Friday, September 18, 2009

Marketing Problems

So it has been a recent occurrence that movie trailers are portraying films to embellish the action scenes and stories. The only problem with this is once you sit down into the movie and watch it, you are then disappointed in the fact that this movie you went to go see isn't at all what you were expecting. Granted, sometimes this can be great but when you go see a movie entitled "Gamer" one would expect more than fifteen minutes of the game itself. Or better yet, a movie called "Inglorious Basterds" where the the Basterds only appear in four scenes in the movie.

Now I have no issues with either of these movies, in fact, I enjoyed both of those thoroughly and plan on purchasing them to add to my collection of films. All I am trying to say is that when you watch a trailer for a movie that looks like it's going to be more action than story, your going to be really surprised and almost put off when you find out it's exactly the opposite of that.

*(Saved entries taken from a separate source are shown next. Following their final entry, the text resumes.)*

(* ===== verification/TextCoder.v ===== *)
(** The text conversions of utils/text_coder.cpp between UCS-2 and the GSM
    7-bit alphabets.  The [iconv] calls of the class are a parameter; everything
    else, the character tables included, is the code's. *)

From stdpp Require Import base tactics option list list_numbers.
From Stdlib Require Import ZArith Lia Bool.
From S2P Require Import Prelude GsmTypes.
Open Scope Z_scope.
Open Scope sms_scope.

(** ** Tables *)

Definition MSG_DEFAULT_CHAR : Z := 0.
Definition MSG_GSM7EXT_CHAR : Z := 1.
Definition MSG_TURKISH_CHAR : Z := 2.
Definition MSG_SPANISH_CHAR : Z := 3.
Definition MSG_PORTUGUESE_CHAR : Z := 4.

Definition GSM7_BIT_TO_UC_S2 : list Z :=
  [0x0040; 0x00a3; 0x0024; 0x00a5; 0x00e8; 0x00e9; 0x00f9; 0x00ec; 0x00f2; 0x00c7; 0x000a;
   0x00d8; 0x00f8; 0x000d; 0x00c5; 0x00e5; 0x0394; 0x005f; 0x03a6; 0x0393; 0x039b; 0x03a9;
   0x03a0; 0x03a8; 0x03a3; 0x0398; 0x039e; 0x001b; 0x00c6; 0x00e6; 0x00df; 0x00c9; 0x0020;
   0x0021; 0x0022; 0x0023; 0x00a4; 0x0025; 0x0026; 0x0027; 0x0028; 0x0029; 0x002a; 0x002b;
   0x002c; 0x002d; 0x002e; 0x002f; 0x0030; 0x0031; 0x0032; 0x0033; 0x0034; 0x0035; 0x0036;
   0x0037; 0x0038; 0x0039; 0x003a; 0x003b; 0x003c; 0x003d; 0x003e; 0x003f; 0x00a1; 0x0041;
   0x0042; 0x0043; 0x0044; 0x0045; 0x0046; 0x0047; 0x0048; 0x0049; 0x004a; 0x004b; 0x004c;
   0x004d; 0x004e; 0x004f; 0x0050; 0x0051; 0x0052; 0x0053; 0x0054; 0x0055; 0x0056; 0x0057;
   0x0058; 0x0059; 0x005a; 0x00c4; 0x00d6; 0x00d1; 0x00dc; 0x00a7; 0x00bf; 0x0061; 0x0062;
   0x0063; 0x0064; 0x0065; 0x0066; 0x0067; 0x0068; 0x0069; 0x006a; 0x006b; 0x006c; 0x006d;
   0x006e; 0x006f; 0x0070; 0x0071; 0x0072; 0x0073; 0x0074; 0x0075; 0x0076; 0x0077; 0x0078;
   0x0079; 0x007a; 0x00e4; 0x00f6; 0x00f1; 0x00fc; 0x00e0].

Definition turkishLockingToUcs2 : list Z :=
  [0x0040; 0x00a3; 0x0024; 0x00a5; 0x20ac; 0x00e9; 0x00f9; 0x00ec; 0x00f2; 0x00c7; 0x000a;
   0x011e; 0x011f; 0x000d; 0x00c5; 0x00e5; 0x0394; 0x005f; 0x03a6; 0x0393; 0x039b; 0x03a9;
   0x03a0; 0x03a8; 0x03a3; 0x0398; 0x039e; 0x001b; 0x015e; 0x015f; 0x00df; 0x00c9; 0x0020;
   0x0021; 0x0022; 0x0023; 0x00a4; 0x0025; 0x0026; 0x0027; 0x0028; 0x0029; 0x002a; 0x002b;
   0x002c; 0x002d; 0x002e; 0x002f; 0x0030; 0x0031; 0x0032; 0x0033; 0x0034; 0x0035; 0x0036;
   0x0037; 0x0038; 0x0039; 0x003a; 0x003b; 0x003c; 0x003d; 0x003e; 0x003f; 0x0130; 0x0041;
   0x0042; 0x0043; 0x0044; 0x0045; 0x0046; 0x0047; 0x0048; 0x0049; 0x004a; 0x004b; 0x004c;
   0x004d; 0x004e; 0x004f; 0x0050; 0x0051; 0x0052; 0x0053; 0x0054; 0x0055; 0x0056; 0x0057;
   0x0058; 0x0059; 0x005a; 0x00c4; 0x00d6; 0x00d1; 0x00dc; 0x00a7; 0x00e7; 0x0061; 0x0062;
   0x0063; 0x0064; 0x0065; 0x0066; 0x0067; 0x0068; 0x0069; 0x006a; 0x006b; 0x006c; 0x006d;
   0x006e; 0x006f; 0x0070; 0x0071; 0x0072; 0x0073; 0x0074; 0x0075; 0x0076; 0x0077; 0x0078;
   0x0079; 0x007a; 0x00e4; 0x00f6; 0x00f1; 0x00fc; 0x00e0].

Definition portuLockingToUcs2 : list Z :=
  [0x0040; 0x00a3; 0x0024; 0x00a5; 0x00ea; 0x00e9; 0x00fa; 0x00ed; 0x00f3; 0x00e7; 0x000a;
   0x00d4; 0x00f4; 0x000d; 0x00c1; 0x00e1; 0x0394; 0x005f; 0x0020; 0x00c7; 0x00c0; 0x0020;
   0x005e; 0x005c; 0x20ac; 0x00d3; 0x007c; 0x001b; 0x00c2; 0x00e2; 0x00ca; 0x00c9; 0x0020;
   0x0021; 0x0022; 0x0023; 0x00a4; 0x0025; 0x0026; 0x0027; 0x0028; 0x0029; 0x002a; 0x002b;
   0x002c; 0x002d; 0x002e; 0x002f; 0x0030; 0x0031; 0x0032; 0x0033; 0x0034; 0x0035; 0x0036;
   0x0037; 0x0038; 0x0039; 0x003a; 0x003b; 0x003c; 0x003d; 0x003e; 0x003f; 0x00cd; 0x0041;
   0x0042; 0x0043; 0x0044; 0x0045; 0x0046; 0x0047; 0x0048; 0x0049; 0x004a; 0x004b; 0x004c;
   0x004d; 0x004e; 0x004f; 0x0050; 0x0051; 0x0052; 0x0053; 0x0054; 0x0055; 0x0056; 0x0057;
   0x0058; 0x0059; 0x005a; 0x00c3; 0x00d5; 0x00da; 0x00dc; 0x00a7; 0x00bf; 0x0061; 0x0062;
   0x0063; 0x0064; 0x0065; 0x0066; 0x0067; 0x0068; 0x0069; 0x006a; 0x006b; 0x006c; 0x006d;
   0x006e; 0x006f; 0x0070; 0x0071; 0x0072; 0x0073; 0x0074; 0x0075; 0x0076; 0x0077; 0x0078;
   0x0079; 0x007a; 0x00e3; 0x00f5; 0x0020; 0x00fc; 0x00e0].

Definition turkishSingleToUcs2 : list Z :=
  [0x0020; 0x0020; 0x0020; 0x0020; 0x0020; 0x0020; 0x0020; 0x0020; 0x0020; 0x0020; 0x000c;
   0x0020; 0x0020; 0x0020; 0x0020; 0x0020; 0x0020; 0x0020; 0x0020; 0x0020; 0x005e; 0x0020;
   0x0020; 0x0020; 0x0020; 0x0020; 0x0020; 0x001b; 0x0020; 0x0020; 0x0020; 0x0020; 0x0020;
   0x0020; 0x0020; 0x0020; 0x0020; 0x0020; 0x0020; 0x0020; 0x007b; 0x007d; 0x0020; 0x0020;
   0x0020; 0x0020; 0x0020; 0x005c; 0x0020; 0x0020; 0x0020; 0x0020; 0x0020; 0x0020; 0x0020;
   0x0020; 0x0020; 0x0020; 0x0020; 0x0020; 0x005b; 0x007e; 0x005d; 0x0020; 0x007c; 0x0020;
   0x0020; 0x0020; 0x0020; 0x0020; 0x0020; 0x011e; 0x0020; 0x0130; 0x0020; 0x0020; 0x0020;
   0x0020; 0x0020; 0x0020; 0x0020; 0x0020; 0x0020; 0x015e; 0x0020; 0x0020; 0x0020; 0x0020;
   0x0020; 0x0020; 0x0020; 0x0020; 0x0020; 0x0020; 0x0020; 0x0020; 0x0020; 0x0020; 0x0020;
   0x00e7; 0x0020; 0x20ac; 0x0020; 0x011f; 0x0020; 0x0131; 0x0020; 0x0020; 0x0020; 0x0020;
   0x0020; 0x0020; 0x0020; 0x0020; 0x0020; 0x015f; 0x0020; 0x0020; 0x0020; 0x0020; 0x0020;
   0x0020; 0x0020; 0x0020; 0x0020; 0x0020; 0x0020; 0x0020].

Let's start with the big blockbusters of this summer. First, was District 9, Peter Jackson's film that no one really knew about because there were very few trailers out. Most of this movie was viral marketing but when all the marketing is clearly viral, your going to miss out on a great deal of the public. Friends of mine were completely put off to this movie because of the fact that the trailers were very few and didn't show much of anything. Though, if more of the film was shown, the amazing story in this film would have been ruined.

Next, we have Inglorious Basterds, the Tarantino film based around World War 2. The only problem with this movie was that the Basterds themselves were on screen for little more than thirty minutes. The story line itself was amazing and though it was a story about the other characters, the movie called "Inglorious Basterds" might not have been the most appropriate name for this film.

Thirdly, we have Gamer, the movie with Gerald Butler and Micheal C. Hall, about real people control the criminals who are fighting in a constant slayer game. Though our "hero" must win 30 games in order to win their freedom, we only see five minutes of games 27-30. Granted that's all you really needed to see, but I would personally have liked to see a few more games and how ridiculous and intense these games can be.

Lastly, the most recent movie I have seen "9", the Tim Burton movie (he produced it). By watching the trailers, one would come to believe that this movie is a complete action movie with very little on the story itself. Though, to my great surprise, this movie is completely story driven with very little action sequences.

Even with my complaints about the marketing techniques, I must say that each and every one of these movies I thoroughly enjoyed. The only thing I wanted to comment about these movies was that with such great stock footage to work with, it's a little absurd that the marketing companies used these scenes to spread the movie on false pretenses. All I'm asking for is a little more truth behind the trailers rather than sloshing a random bunch of scenes together.